So, we tried signing up for Hello, Fresh, one of those meal kit places. The idea being that it would make it easier to teach the kids how to cook, since all the components would come together and we could skip the menu planning, grocery shopping, gathering ingredient phases.
I think that part basically does work, but I have a pretty mixed review of our first dish. The idea was that it would be roasted tomatoes and garlic with spaghetti and pan-seared chicken breast in a creamy sauce . The end result was quite pretty. Kavi (age 13) was able to do most of the steps, and Anand (age 10) helped a bit too. BUT.
a) the components would have been noticeably cheaper (maybe half the price?) if we’d bought them ourselves (and, in fact, we had almost all of them on hand already) — I mean, I knew that going in, and it’s okay, given the ‘easier for learning’ aspect, but wanted to note in case that wasn’t clear to anyone
b) they had us pan sear chicken breast for 5-7 minutes on each side, and even doing it for just 5 minutes each, the chicken did end up rather dry, as you might expect — it’s just not a great way to prepare chicken breast. I would definitely have used thighs instead, but Americans have this thing about chicken breast, which I guess is why they used it, but if you’re going to use breast, then you want to do something to keep it moister — brine it, maybe, or poach it and then give it a quick sear. Something.
c) for the sauce, they had us melt butter in a pan, and then add four little tubes of cream cheese and the pasta water. It felt somewhat wasteful having all those little separate tubes of cream cheese, and also, the resulting sauce still mostly tasted like cream cheese, instead of like a cream sauce, which I think is what they were trying to approximate.
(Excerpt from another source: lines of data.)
(** * PyChat web client: join validation, envelope handling, timers

    A shallow embedding of the React component [App] of the PyChat
    front end (the current version, and the join validation of the
    earlier version kept under [frontend/src/App.js]).

    The component's [useState] cells, its [useRef] cells and the part of
    the browser it talks to (the WebSocket objects it created, the frames
    it sent, the timers it has pending) are the fields of one record,
    [AppState].  Every handler of the component is a function from
    [AppState] to [AppState]; the events of the browser and of the user
    drive a step function, and the states the component can be in are the
    ones reachable from the mounted component. *)

From Stdlib Require Import Strings.Ascii Strings.String DecimalString.
From Stdlib Require Import Bool ZArith NArith PArith Lia.
From Stdlib Require Import List.
Import ListNotations.

Local Open Scope Z_scope.

(** ** JavaScript strings

    A JavaScript string is a sequence of UTF-16 code units; [.length]
    counts code units. *)

Definition jsstring := list N.

(** A string literal of the source made of ASCII characters only. *)
Definition js (s : string) : jsstring :=
  map N_of_ascii (list_ascii_of_string s).

(** [!s] for a string [s]: only the empty string is falsy. *)
Definition isEmpty (s : jsstring) : bool :=
  match s with [] => true | _ :: _ => false end.

(** [a === b] on strings. *)
Fixpoint strictEq (a b : jsstring) : bool :=
  match a, b with
  | [], [] => true
  | x :: a', y :: b' => N.eqb x y && strictEq a' b'
  | _, _ => false
  end.

(** WhiteSpace and LineTerminator code points of ECMAScript, the ones
    [String.prototype.trim] strips: TAB, LF, VT, FF, CR, SP, NBSP,
    U+1680, U+2000..U+200A, LS, PS, U+202F, U+205F, U+3000, U+FEFF. *)
Definition isWhiteSpace (c : N) : bool :=
  ((c =? 9) || (c =? 10) || (c =? 11) || (c =? 12) || (c =? 13)
   || (c =? 32) || (c =? 160) || (c =? 5760)
   || ((8192 <=? c) && (c <=? 8202))
   || (c =? 8232) || (c =? 8233) || (c =? 8239) || (c =? 8287)
   || (c =? 12288) || (c =? 65279))%N.

Fixpoint trimStart (s : jsstring) : jsstring :=
  match s with
  | [] => []
  | c :: s' => if isWhiteSpace c then trimStart s' else s
  end.

Definition trimEnd (s : jsstring) : jsstring := rev (trimStart (rev s)).

Definition trim (s : jsstring) : jsstring := trimEnd (trimStart s).

(** The character class [[A-Z0-9]]. *)
Definition isUpperAlnum (c : N) : bool :=
  (((65 <=? c) && (c <=? 90)) || ((48 <=? c) && (c <=? 57)))%N.

(** The character class [[A-Za-z0-9]]. *)
Definition isAlnum (c : N) : bool :=
  (isUpperAlnum c || ((97 <=? c) && (c <=? 122)))%N.

(** [s.replace(/[^A-Z0-9]/g, '')]. *)
Definition stripNonUpperAlnum (s : jsstring) : jsstring :=
  filter isUpperAlnum s.

(** [/^[A-Za-z0-9]+$/.test(s)]. *)
Definition isAlnumWord (s : jsstring) : bool :=
  negb (isEmpty s) && forallb isAlnum s.

(** [s.slice(0, n)]. *)
Definition slice0 (n : nat) (s : jsstring) : jsstring := firstn n s.

(** ** JavaScript numbers

    The numbers the component computes with are integral: clock
    readings and counts of seconds.  A number is modelled by the integer
    it denotes, which JavaScript holds as an IEEE 754 double.  Up to
    [2^53] every integer is a double and arithmetic is exact; clock
    readings stay far below that, a count of seconds sent by the server
    need not. *)

(** The double nearest to the integer [z], ties going to the even
    significand: the result of an arithmetic operation whose exact
    value is [z].  (Below [2^1024] in magnitude, where doubles are
    finite.) *)
Definition roundDouble (z : Z) : Z :=
  let a := Z.abs z in
  if a <? 2 ^ 53 then z
  else
    let e := Z.log2 a - 52 in
    let q := Z.shiftr a e in
    let r := a - Z.shiftl q e in
    let half := 2 ^ (e - 1) in
    let q' := if r <? half then q
              else if half <? r then q + 1
              else if Z.even q then q else q + 1 in
    Z.sgn z * Z.shiftl q' e.

(** All the decimal digits of an integer, with its sign. *)
Definition decimalText (z : Z) : jsstring :=
  js (NilZero.string_of_int (Z.to_int z)).

(** The integer with the fewest significant digits that still denotes
    the double [a] (of [nd] digits, at least [2^53]); among two of the
    same length the nearer one, then the one with the even last digit.
    [k] is the number of leading digits tried. *)
Fixpoint shortestDigits (fuel : nat) (k nd a : Z) : Z :=
  match fuel with
  | O => a
  | S fuel' =>
      let scale := 10 ^ (nd - k) in
      let v1 := (a / scale) * scale in
      let v2 := v1 + scale in
      let ok1 := roundDouble v1 =? a in
      let ok2 := roundDouble v2 =? a in
      if ok1 && ok2
      then if a - v1 <? v2 - a then v1
           else if v2 - a <? a - v1 then v2
           else if Z.even (a / scale) then v1 else v2
      else if ok1 then v1
      else if ok2 then v2
      else shortestDigits fuel' (k + 1) nd a
  end.

Fixpoint dropZeros (s : jsstring) : jsstring :=
  match s with
  | [] => []
  | c :: s' => if (c =? 48)%N then dropZeros s' else s
  end.

(** [Number.prototype.toString] on an integral number, as string
    concatenation ['msg-' + Date.now()] and template literals apply it:
    every digit below [2^53]; from there on the shortest digits that
    denote the same double, padded with zeros; and from [1e21] on the
    exponent form, as in [1.5e+21]. *)
Definition numberToString (z : Z) : jsstring :=
  let a := Z.abs z in
  if a <? 2 ^ 53 then decimalText z
  else
    let nd := Z.of_nat (length (decimalText a)) in
    let d := decimalText (shortestDigits (Z.to_nat nd) 1 nd a) in
    let text :=
      if (length d <=? 21)%nat then d
      else match rev (dropZeros (rev d)) with
           | [] => d
           | c :: rest =>
               (c :: (if isEmpty rest then [] else 46%N :: rest))
                 ++ js "e+" ++ decimalText (Z.of_nat (length d) - 1)
           end in
    if z <? 0 then 45%N :: text else text.

(** [String.prototype.isWellFormed]: no lone surrogate.  A code unit in
    D800..DBFF must be followed by one in DC00..DFFF, which must not
    occur elsewhere.  [encodeURIComponent] throws a URIError on the
    other strings. *)
Definition isHighSurrogate (c : N) : bool :=
  ((55296 <=? c) && (c <=? 56319))%N.

Definition isLowSurrogate (c : N) : bool :=
  ((56320 <=? c) && (c <=? 57343))%N.

Fixpoint isWellFormed (s : jsstring) : bool :=
  match s with
  | [] => true
  | c :: s' =>
      if isHighSurrogate c
      then match s' with
           | d :: s'' => isLowSurrogate d && isWellFormed s''
           | [] => false
           end
      else negb (isLowSurrogate c) && isWellFormed s'
  end.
It was…OKAY, I guess, in terms of being slightly simpler than teaching Kavi how to make a roux and a cream sauce, but not that much simpler, and really kind of felt like it was mostly a way of advertising Philly cream cheese.
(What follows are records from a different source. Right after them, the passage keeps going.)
(** Delete: either the collection is untouched and the answer is not a
    200, or the first record with the id, found to be the caller's, was
    removed. *)
Lemma delete_password_cases user id w :
  exists res w',
    delete_password user id w = (Ok res, w')
    /\ users w' = users w
    /\ ((status res <> 200%nat /\ passwords w' = passwords w)
        \/ (exists oid found,
              new_ObjectId id = Some oid
              /\ res = reply 200 true "Password deleted successfully"
              /\ List.find (fun d => has_id oid d && owned_by user d) (passwords w)
                   = Some found
              /\ passwords w' = delete_first (has_id oid) (passwords w))).
Proof.
  unfold delete_password. run.
  destruct (new_ObjectId id) as [oid|] eqn:Hid; simpl.
  2:{ eexists _, _. split; [reflexivity|]. split; [reflexivity|]. left.
      split; [discriminate|reflexivity]. }
  destruct (List.find _ (passwords w)) as [found|] eqn:Hfind; simpl.
  - eexists _, _. split; [reflexivity|]. split; [reflexivity|]. right.
    exists oid, found. repeat split. exact Hfind.
  - eexists _, _. split; [reflexivity|]. split; [reflexivity|]. left.
    split; [discriminate|reflexivity].
Qed.

(** ** Successful Create and Update *)

Lemma post_success auth user site username password w res w1 :
  authenticated auth user ->
  serve (POST_passwords auth site username password) w = (res, w1) ->
  status res = 201%nat ->
  exists s u oid,
    site = JStr s /\ username = JStr u
    /\ res = mkResponse 201 (Inserted oid "Password saved successfully")
    /\ (forall d, d ∈ passwords w -> Cred._id d <> oid)
    /\ passwords w1 = passwords w ++
         [Cred.mk oid (trim s) (trim u) password (Claims.id user)
                  (clock (drawn w)) (clock (S (drawn w)))]
    /\ users w1 = users w.
Proof.
  intros Hauth Hserve Hst. unfold serve, route in Hserve.
  rewrite (verifyToken_decoded _ _ _ Hauth) in Hserve.
  destruct (save_password_cases user site username password w)
    as (res' & w' & Hrun & Hu & Hcases).
  rewrite Hrun in Hserve. inversion Hserve; subst res' w'.
  destruct Hcases as [(Hno & _)|(s & u & oid & -> & -> & _ & -> & Hfresh & Hp)];
    [contradiction|].
  exists s, u, oid. repeat split; assumption.
Qed.

Lemma put_success auth user id site username password w res w1 :
  unique_ids w ->
  authenticated auth user ->
  serve (PUT_passwords auth id site username password) w = (res, w1) ->
  status res = 200%nat ->
  exists s u before target after,
    site = JStr s /\ username = JStr u
    /\ new_ObjectId id = Some (Cred._id target)
    /\ Cred.userId target = Claims.id user
    /\ passwords w = before ++ target :: after
    /\ passwords w1 = before ++
         Cred.mk (Cred._id target) (trim s) (trim u) password (Cred.userId target)
                 (Cred.createdAt target) (clock (drawn w)) :: after
    /\ users w1 = users w.
Proof.
  intros Huniq Hauth Hserve Hst. unfold serve, route in Hserve.
  rewrite (verifyToken_decoded _ _ _ Hauth) in Hserve.
  destruct (update_password_cases user id site username password w)
    as (res' & w' & Hrun & Hu & Hcases).
  rewrite Hrun in Hserve. inversion Hserve; subst res' w'.
  destruct Hcases as [(Hno & _)|(oid & s & u & found & Hid & -> & -> & _ & Hfind & Hp)];
    [contradiction|].
  apply find_split in Hfind as (before & after & Hsplit & Hq & _).
  apply andb_true_iff in Hq as [Hhas Hown].
  apply has_id_spec in Hhas. apply owned_by_spec in Hown. subst oid.
  exists s, u, before, found, after.
  repeat split; try assumption.
  rewrite Hp, Hsplit. unfold unique_ids in Huniq. rewrite Hsplit in Huniq.
  rewrite update_first_split.
  - reflexivity.
  - apply (unique_before _ _ _ Huniq).
  - apply has_id_spec. reflexivity.
Qed.

(** C6, as amended.  After a successful Update the target record (the one
    with the submitted id, owned by the caller) holds the submitted site
    and username with surrounding white space trimmed off and the submitted
    password as it is, its [updatedAt] is the clock reading taken by the
    request, and its [_id], [userId] and [createdAt] are what they were;
    every record before and after it in the collection is unchanged, and so
    is the users collection. *)
Theorem update_rewrites_only_the_target
    (auth : option string) (user : Claims.t) (id : string)
    (site username password : jsval) (w : world) (res : response) (w1 : world) :
  unique_ids w ->
  authenticated auth user ->
  serve (PUT_passwords auth id site username password) w = (res, w1) ->
  status res = 200%nat ->
  exists s u target updated before after,
    site = JStr s /\ username = JStr u
    /\ new_ObjectId id = Some (Cred._id target)
    /\ Cred.userId target = Claims.id user
    /\ Cred.site updated = trim s
    /\ Cred.username updated = trim u
    /\ Cred.password updated = password
    /\ Cred.updatedAt updated = clock (drawn w)
    /\ Cred.createdAt updated = Cred.createdAt target
    /\ Cred.userId updated = Cred.userId target
    /\ Cred._id updated = Cred._id target
    /\ passwords w = before ++ target :: after
    /\ passwords w1 = before ++ updated :: after
    /\ users w1 = users w.
Proof.
  intros Huniq Hauth Hserve Hst.
  destruct (put_success _ _ _ _ _ _ _ _ _ Huniq Hauth Hserve Hst)
    as (s & u & before & target & after & Hs & Hu & Hid & Hown & Hw & Hw1 & Husers).
  exists s, u, target,
    (Cred.mk (Cred._id target) (trim s) (trim u) password (Cred.userId target)
             (Cred.createdAt target) (clock (drawn w))),
    before, after.
  simpl. repeat split; assumption.
Qed.

Lemma served_list auth user w :
  authenticated auth user ->
  serve (GET_passwords auth) w =
    (mkResponse 200
       (Records (merge_sort newest_first (List.filter (owned_by user) (passwords w)))),
     logged passwords_find_op w).
Proof.
  intros Hauth. unfold serve, route. rewrite (verifyToken_decoded _ _ _ Hauth).
  rewrite list_passwords_run. reflexivity.
Qed.

(** C8, as amended.  After a successful Create, a List by the same caller
    returns the new record: the submitted site and username with
    surrounding white space trimmed off, the submitted password as it is,
    and the two clock readings the server took as [createdAt] and
    [updatedAt].  After a successful Update, a List by the same caller
    returns the record with the new (trimmed) site and username and the new
    password, its [createdAt] unchanged and its [updatedAt] set to the
    clock reading taken by the Update, hence later than before whenever the
    clock has moved past the old value. *)
Theorem create_and_update_show_in_list
    (auth : option string) (user : Claims.t) (w : world) :
  authenticated auth user ->
  (forall site username password res w1,
     serve (POST_passwords auth site username password) w = (res, w1) ->
     status res = 201%nat ->
     exists s u oid docs w2,
       site = JStr s /\ username = JStr u
       /\ json res = Inserted oid "Password saved successfully"
       /\ serve (GET_passwords auth) w1 = (mkResponse 200 (Records docs), w2)
       /\ Cred.mk oid (trim s) (trim u) password (Claims.id user)
                  (clock (drawn w)) (clock (S (drawn w))) ∈ docs)
  /\ (forall id site username password res w1,
       unique_ids w ->
       serve (PUT_passwords auth id site username password) w = (res, w1) ->
       status res = 200%nat ->
       exists s u old new docs w2,
         site = JStr s /\ username = JStr u
         /\ old ∈ passwords w /\ new_ObjectId id = Some (Cred._id old)
         /\ serve (GET_passwords auth) w1 = (mkResponse 200 (Records docs), w2)
         /\ new ∈ docs
         /\ Cred._id new = Cred._id old
         /\ Cred.site new = trim s /\ Cred.username new = trim u
         /\ Cred.password new = password
         /\ Cred.userId new = Cred.userId old
         /\ Cred.createdAt new = Cred.createdAt old
         /\ Cred.updatedAt new = clock (drawn w)
         /\ ((Cred.updatedAt old < clock (drawn w))%Z ->
             (Cred.updatedAt old < Cred.updatedAt new)%Z)).
Proof.
  intros Hauth. split.
  - intros site username password res w1 Hserve Hst.
    destruct (post_success _ _ _ _ _ _ _ _ Hauth Hserve Hst)
      as (s & u & oid & -> & -> & -> & _ & Hp & _).
    exists s, u, oid. eexists _, _.
    split; [reflexivity|]. split; [reflexivity|]. split; [reflexivity|].
    split; [apply (served_list _ _ _ Hauth)|].
    apply listed_iff. rewrite Hp. split; [|reflexivity].
    apply elem_of_app. right. left.
  - intros id site username password res w1 Huniq Hserve Hst.
    destruct (put_success _ _ _ _ _ _ _ _ _ Huniq Hauth Hserve Hst)
      as (s & u & before & target & after & -> & -> & Hid & Hown & Hw & Hw1 & _).
    exists s, u, target,
      (Cred.mk (Cred._id target) (trim s) (trim u) password (Cred.userId target)
               (Cred.createdAt target) (clock (drawn w))).
    eexists _, _.
    split; [reflexivity|]. split; [reflexivity|].
    split; [rewrite Hw; apply elem_of_app; right; left|].
    split; [exact Hid|].
    split; [apply (served_list _ _ _ Hauth)|].
    split.
    { apply listed_iff. rewrite Hw1. split; [|exact Hown].
      apply elem_of_app. right. left. }
    simpl. repeat split. intros H. exact H.
Qed.

(** ** Ownership never changes hands *)

(** Update's [$set] writes the site, the username, the password and
    [updatedAt], and nothing else. *)
Lemma set_fields_keeps site username password updatedAt d :
  Cred._id (set_fields site username password updatedAt d) = Cred._id d
  /\ Cred.userId (set_fields site username password updatedAt d) = Cred.userId d
  /\ Cred.createdAt (set_fields site username password updatedAt d) = Cred.createdAt d.
Proof. repeat split. Qed.

Lemma elem_of_update_first {A : Type} (q : A -> bool) (f : A -> A) (l : list A) (x : A) :
  x ∈ update_first q f l -> x ∈ l \/ exists d, d ∈ l /\ x = f d.
Proof.
  induction l as [|a l IH]; simpl; [intros H; inversion H|].
  destruct (q a).
  - intros H. apply elem_of_cons in H as [->|H].
    + right. exists a. split; [left|reflexivity].
    + left. right. exact H.
  - intros H. apply elem_of_cons in H as [->|H]; [left; left|].
    destruct (IH H) as [Hin|(d & Hd & ->)]; [left; right; exact Hin|].
    right. exists d. split; [right; exact Hd|reflexivity].
Qed.

Lemma elem_of_delete_first {A : Type} (q : A -> bool) (l : list A) (x : A) :
  x ∈ delete_first q l -> x ∈ l.
Proof.
  induction l as [|a l IH]; simpl; [intros H; inversion H|].
  destruct (q a).
  - intros H. right. exact H.
  - intros H. apply elem_of_cons in H as [->|H]; [left|right; auto].
Qed.

(** The identity routes never touch the passwords collection: every step
    they are made of leaves it alone. *)

Lemma keeps_ret {A : Type} (a : A) : keeps_passwords (mret a).
Proof. intros w. reflexivity. Qed.

Lemma keeps_throw {A : Type} (e : exn) : keeps_passwords (mthrow e : M A).
Proof. intros w. reflexivity. Qed.

Lemma keeps_lift {A : Type} (r : result A) : keeps_passwords (lift r).
Proof. intros w. reflexivity. Qed.

Lemma keeps_bind {A B : Type} (m : M A) (f : A -> M B) :
  keeps_passwords m -> (forall a, keeps_passwords (f a)) ->
  keeps_passwords (m ≫= f).
Proof.
  intros Hm Hf w. unfold mbind, M_bind. specialize (Hm w).
  destruct (m w) as [[a|e] w']; simpl in *; [|exact Hm].
  rewrite (Hf a w'). exact Hm.
Qed.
d) finally, the big complaint, is that they had us take two cloves of garlic (I don’t even want to know what they charged for the two cloves of garlic, but anyway), wrap them in foil, and roast them with the tomatoes for 20-25 minutes. I was pretty dubious about that method, and when we took it out and tried to crush it (which Kavi was really excited to do), she found, unsurprisingly, that the garlic was completely overcooked and pretty burnt. It was uncrushable, and we couldn’t use it. We added some garlic powder to the pan sauce instead, which was okay. We’re going to show Kavi how to properly roast garlic sometime soon, because actual roast garlic is a thing of great beauty.
So…I mean, I’m not cancelling this. We have burgers coming up later in the week, and next week’s meals ordered, and I think we’ll do it for a little while at least. It did get all four of us cooking together, which we haven’t done in a while, with everything being so harried, so it might be worth it just for that. I think it’s a good way in for beginner cooks, or even intermediate cooks who want to be pushed to try new things.
And it is nice, even for me, to have some of the decision-making taken out of weekly meal prep.
But I think going forward, we’re also going to feel free to critique their recipes and amend them as we feel necessary.